Аполлон Мухолов упал с подрамника, хорошо, на спину Акбару, который всё так же едва приметно ухмылялся.
Гришка принялся таращиться по углам, но ничего, кроме предметов обихода, не разглядел.
«Аполлон их не видит, и я не вижу, — подумал Гришка. — Аполлон понятно: он теперь зловредным стал, ироничным. А я почему не вижу? Наверно, зрение у меня ещё слабое».
Когда дядя Федя и Гришка остались в избе одни, дядя Федя сел на табуретку напротив своей картины и принялся скрести бороду пятернёй.
— Тяжёлое, оказывается, дело — изобретательное искусство. Мозги у меня прямо кипят от творческих размышлений. Я столько красок извёл, а яркости не добился… Но ничего, перейдём речку вброд.
— Вы в каком смысле говорите, в прямом или в иносказательном? спросил Гришка.

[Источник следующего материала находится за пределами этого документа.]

(* ===== verification/Ldap.v ===== *)
(** * Ldap: internal/ldap, the client of the directory

    The connection pool with its failover and retries (client.go, urls.go, tls.go,
    params.go), the queries (client.go, client_helpers.go, attrs.go), value-level
    modifications (modify.go) and the writes to the configuration backend (ldap.go).

    What the go-ldap library and the network answer is an [Oracle]: it answers each
    request from the requests and answers so far, so a server may fail, close
    connections or change at any moment.  Connections are numbers.  Times are
    nanoseconds.  One operation runs at a time here; how operations share the pool
    is the subject of [LdapProps]. *)
From S2P Require Import Prelude Config.
Open Scope Z_scope.

(** ** Errors

    [LdapError] is the library's error with its result code and text; the other
    constructors are the wrappers of the package. *)
Inductive LdapErr :=
  | LdapError (code : Z) (text : string)
  | PlainError (text : string)
  | Wrap (text : string) (e : LdapErr)
  | Unhealthy (e : LdapErr)
  | urlDialError (url : string) (e : LdapErr)
  | AggregateDialError (errors : list LdapErr).

Definition last_with {A B} (f : A → option B) : list A → option B :=
  fix go l := match l with [] => None | [x] => f x | _ :: l => go l end.

(** [errors.As(err, &ldapErr)]: the first library error of the chain; an aggregate
    unwraps to its last error. *)
Fixpoint as_ldap (e : LdapErr) : option Z :=
  match e with
  | LdapError code _ => Some code
  | PlainError _ => None
  | Wrap _ e | Unhealthy e | urlDialError _ e => as_ldap e
  | AggregateDialError es => last_with as_ldap es
  end.

Fixpoint err_text (e : LdapErr) : string :=
  match e with
  | LdapError _ text | PlainError text => text
  | Wrap text e => text +:+ ": " +:+ err_text e
  | Unhealthy e => "ldap: unhealthy connection: " +:+ err_text e
  | urlDialError url e => "dial " +:+ url +:+ ": " +:+ err_text e
  | AggregateDialError [] => "ldap dial: no URLs attempted"
  | AggregateDialError es => "ldap dial: all URLs failed: " +:+ GoStrings.Join (err_text <$> es) "; "
  end.

(** Result codes of RFC 4511 and of the library. *)
Definition LDAPResultNoSuchAttribute : Z := 16.
Definition LDAPResultAttributeOrValueExists : Z := 20.
Definition LDAPResultNoSuchObject : Z := 32.
Definition LDAPResultInvalidDNSyntax : Z := 34.
Definition LDAPResultInvalidCredentials : Z := 49.
Definition LDAPResultInsufficientAccessRights : Z := 50.
Definition LDAPResultUnavailable : Z := 52.
Definition LDAPResultObjectClassViolation : Z := 65.
Definition LDAPResultServerDown : Z := 81.
Definition LDAPResultTimeout : Z := 85.
Definition LDAPResultConnectError : Z := 91.

Definition isConnectionError (err : LdapErr) : bool :=
  match as_ldap err with
  | Some code => bool_decide (code ∈ [LDAPResultServerDown; LDAPResultTimeout; LDAPResultUnavailable; LDAPResultConnectError])
  | None =>
      let s := err_text err in
      GoStrings.Contains s "connection" || GoStrings.Contains s "broken pipe"
      || GoStrings.Contains s "EOF" || GoStrings.Contains s "reset by peer"
  end.

Definition isLDAPErrorRetryable (err : LdapErr) : bool :=
  match as_ldap err with
  | Some code =>
      negb (bool_decide (code ∈ [LDAPResultNoSuchObject; LDAPResultInvalidDNSyntax; LDAPResultInvalidCredentials;
                                 LDAPResultInsufficientAccessRights; LDAPResultObjectClassViolation;
                                 LDAPResultAttributeOrValueExists; LDAPResultNoSuchAttribute]))
  | None => true
  end.

Definition isAlreadyConverged (err : option LdapErr) : bool :=
  match err ≫= as_ldap with
  | Some code => bool_decide (code ∈ [LDAPResultAttributeOrValueExists; LDAPResultNoSuchAttribute])
  | None => false
  end.

(** ** URLs

    [urlParts] is the part of [url.Parse] the package uses: the scheme and the host
    without port or brackets.  URLs are free of percent escapes. *)
Definition ParseURLs (raw : string) : list string := GoStrings.Fields raw.

Definition is_letter (c : ascii) : bool := GoStrings.in_range 65 90 c || GoStrings.in_range 97 122 c.
Definition is_digit (c : ascii) : bool := GoStrings.in_range 48 57 c.

(** [getScheme]: the scheme and the rest; an error for a URL that begins with a
    colon. *)
Fixpoint scheme_go (first : bool) (acc : string) (s : string) : option (string * string) :=
  match s with
  | EmptyString => None
  | String c r =>
      if is_letter c || (negb first && (is_digit c || bool_decide (c ∈ ["+"; "-"; "."]%char)))
      then scheme_go false (acc +:+ String c "") r
      else if (negb first && Ascii.eqb c ":")%bool then Some (acc, r) else None
  end.

Definition getScheme (s : string) : option (string * string) :=
  match s with
  | String ":" _ => None
  | _ => Some (default ("", s) (scheme_go true "" s))
  end.

Definition cut_at (c : ascii) (s : string) : string :=
  match GoStrings.CutByte c s with Some (a, _) => a | None => s end.

Fixpoint last_cut (c : ascii) (s : string) : option (string * string) :=
  match s with
  | EmptyString => None
  | String d r =>
      match last_cut c r with
      | Some (a, b) => Some (String d a, b)
      | None => if Ascii.eqb d c then Some ("", r) else None
      end
  end.

Definition host_char (c : ascii) : bool :=
  is_letter c || is_digit c || (128 <=? GoStrings.byte c)%N
  || bool_decide (c ∈ (list_ascii_of_string "-_.~!$&'()*+,;=:[]<>" ++ [ascii_of_N 34])).

Definition parseHost (host : string) : option string :=
  let name :=
    match host with
    | String "[" r =>
        '(inner, port) ← last_cut "]" r;
        match port with
        | "" => Some inner
        | String ":" p => if GoStrings.chars is_digit p then Some inner else None
        | _ => None
        end
    | _ =>
        match last_cut ":" host with
        | Some (h, p) => if GoStrings.chars is_digit p then Some h else None
        | None => Some host
        end
    end in
  if GoStrings.chars host_char host then name else None.

Definition userinfo_char (c : ascii) : bool :=
  is_letter c || is_digit c || bool_decide (c ∈ list_ascii_of_string "-._:~!$&'()*+,;=%@").

Definition urlParts (rawURL : string) : option (string * string) :=
  if negb (GoStrings.chars (λ c, (32 <=? GoStrings.byte c)%N && negb (GoStrings.byte c =? 127)%N) rawURL) then None else
  '(scheme, rest) ← getScheme (cut_at "#" rawURL);
  match cut_at "?" rest with
  | String "/" (String "/" authority) =>
      let authority := cut_at "/" authority in
      host ← match last_cut "@" authority with
             | Some (user, h) => if GoStrings.chars userinfo_char user then Some h else None
             | None => Some authority
             end;
      hostname ← parseHost host; Some (GoStrings.ToLower scheme, hostname)
  | _ => Some (GoStrings.ToLower scheme, "")
  end.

— Чего же тут иносказательного? Всякое дело — жизнь. Иначе дело не дело и время тратить на него не нужно. А жизнь — река бурная. Некоторые физкультурники, конечно, вплавь метят. Но вплавь течением сносит. Нацелился в одно место, а выплыл где? То-то и оно… Некоторые хитроумные на лодочке норовят, да ещё так, чтобы за них другие гребли. А вброд хоть и медленнее, зато всё чувствуешь: и камни подводные, и ямы, и мели. И в полную силу ощущаешь течение струй.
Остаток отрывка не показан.